EXERCISE INPUT:
Lemma scan_string_length n l its rest :
  (length l <= n)%nat -> scan_string l = Some (its, rest) -> (length rest < length l)%nat.
Proof.
  revert l its rest. induction n as [|n IH]; intros [|c l] its rest Hn; cbn in *; [done|lia|done|].
  assert (forall l' (f : list item -> list item) its rest, (length l' <= n)%nat ->
    ('(its, rest) ← scan_string l'; Some (f its, rest)) = Some (its, rest) ->
    (length rest < length l')%nat) as Hrec.
  { intros l' f its' rest' Hl'. destruct (scan_string l') as [[i r]|] eqn:E; [|done].
    cbn. intros [= _ <-]. by eapply IH. }
  destruct (code c =? 34); [intros [= _ <-]; lia|].
  destruct (code c =? 92).
  2:{ destruct (code c <? 32); [done|]. intros E%(Hrec _ (cons (Byte c))); lia. }
  destruct l as [|e l2]; [done|]. cbn in *. destruct (escape e) as [x|].
  { intros E%(Hrec _ (cons (Byte x))); lia. }
  destruct (code e =? 117); [|done].
  destruct l2 as [|h1 [|h2 [|h3 [|h4 l3]]]]; try done. cbn in *.
  destruct (hex4 h1 h2 h3 h4) as [u|]; [|done]. cbn.
  intros E%(Hrec _ (cons (Unit u))); lia.
Qed.

Lemma scan_digits_app l ds rest : scan_digits l = (ds, rest) -> l = ds ++ rest.
Proof.
  revert ds. induction l as [|c l IH]; intros ds; cbn; [by intros [= <- <-]|].
  destruct (is_digit c); [|by intros [= <- <-]].
  destruct (scan_digits l) as [ds' r']. intros [= <- <-]. cbn. f_equal. by apply IH.
Qed.

Lemma scan_digits1_app l ds rest :
  scan_digits1 l = Some (ds, rest) -> l = ds ++ rest /\ ds <> [].
Proof.
  unfold scan_digits1. destruct (scan_digits l) as [[|c ds'] r'] eqn:E; [done|].
  intros [= <- <-]. split; [by apply scan_digits_app|done].
Qed.

(** A number literal is the text it was read from. *)
Lemma scan_number_app l lit rest :
  scan_number l = Some (lit, rest) -> l = lit ++ rest /\ lit <> [].
Proof.
  unfold scan_number.
  assert (exists sgn l0, (match l with
    | c :: l' => if is_minus c then ([c], l') else ([], l) | [] => ([], []) end) = (sgn, l0) /\
    l = sgn ++ l0) as (sgn & l0 & -> & ->).
  { destruct l as [|c l]; [by exists [], []|]. destruct (is_minus c); by do 2 eexists. }
  destruct (scan_int l0) as [[int l1]|] eqn:Ei; [|done]. cbn.
  destruct (scan_fraction l1) as [[frac l2]|] eqn:Ef; [|done]. cbn.
  destruct (scan_exp l2) as [[exp l3]|] eqn:Ee; [|done]. cbn. intros [= <- <-].
  assert (l0 = int ++ l1 /\ int <> []) as [-> Hne].
  { destruct l0 as [|c l0]; [done|]. cbn [scan_int] in Ei. destruct (code c =? 48).
    - by injection Ei as <- <-.
    - by apply scan_digits1_app. }
  assert (l1 = frac ++ l2) as ->.
  { destruct l1 as [|c l1]; [by injection Ef as <- <-|]. cbn [scan_fraction] in Ef.
    destruct (is_dot c); [|by injection Ef as <- <-].
    destruct (scan_digits1 l1) as [[ds r]|] eqn:Ed; [|done]. injection Ef as <- <-.
    by apply scan_digits1_app in Ed as [-> _]. }
  assert (l2 = exp ++ l3) as ->.
  { destruct l2 as [|c l2]; [by injection Ee as <- <-|]. cbn [scan_exp] in Ee.
    destruct (lower c =? 101); [|by injection Ee as <- <-].
    assert (exists s r, scan_sign l2 = (s, r) /\ l2 = s ++ r) as (s & r & Hs & ->).
    { destruct l2 as [|d l2]; [by exists [], []|]. cbn [scan_sign].
      destruct (is_plus d || is_minus d); by do 2 eexists. }
    rewrite Hs in Ee. destruct (scan_digits1 r) as [[ds r']|] eqn:Ed; [|done].
    injection Ee as <- <-. apply scan_digits1_app in Ed as [-> _]. cbn. by rewrite <- app_assoc. }
  rewrite <- !app_assoc. split; [done|]. destruct sgn; [|done]. by destruct int.
Qed.

Lemma scan_number_length l lit rest :
  scan_number l = Some (lit, rest) -> (length rest < length l)%nat.
Proof.
  intros [-> Hne]%scan_number_app. rewrite length_app. destruct lit; [done|]. cbn. lia.
Qed.

Lemma expect_length w l rest : expect w l = Some rest -> (length rest <= length l)%nat.
Proof.
  revert l. induction w as [|c w IH]; intros l; [by intros [= ->]|].
  destruct l as [|d l]; [done|]. cbn. destruct (Ascii.eqb c d); [|done].
  intros E%IH. lia.
Qed.

(** The outcome of a parse with enough fuel: not [OutOfFuel], and less text. *)
Definition consumes (n : nat) {A} (r : presult A) : Prop :=
  match r with Done _ rest => (length rest < n)%nat | Syntax => True | OutOfFuel => False end.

INSTRUCTIONS TO FOLLOW: Repeat exactly the lines of the listing above, from the one with "destruct l as [|e" down to the one with "Lemma scan_number_app l"; both of those lines belong in the range.

SOLUTION BELOW:
  destruct l as [|e l2]; [done|]. cbn in *. destruct (escape e) as [x|].
  { intros E%(Hrec _ (cons (Byte x))); lia. }
  destruct (code e =? 117); [|done].
  destruct l2 as [|h1 [|h2 [|h3 [|h4 l3]]]]; try done. cbn in *.
  destruct (hex4 h1 h2 h3 h4) as [u|]; [|done]. cbn.
  intros E%(Hrec _ (cons (Unit u))); lia.
Qed.

Lemma scan_digits_app l ds rest : scan_digits l = (ds, rest) -> l = ds ++ rest.
Proof.
  revert ds. induction l as [|c l IH]; intros ds; cbn; [by intros [= <- <-]|].
  destruct (is_digit c); [|by intros [= <- <-]].
  destruct (scan_digits l) as [ds' r']. intros [= <- <-]. cbn. f_equal. by apply IH.
Qed.

Lemma scan_digits1_app l ds rest :
  scan_digits1 l = Some (ds, rest) -> l = ds ++ rest /\ ds <> [].
Proof.
  unfold scan_digits1. destruct (scan_digits l) as [[|c ds'] r'] eqn:E; [done|].
  intros [= <- <-]. split; [by apply scan_digits_app|done].
Qed.

(** A number literal is the text it was read from. *)
Lemma scan_number_app l lit rest :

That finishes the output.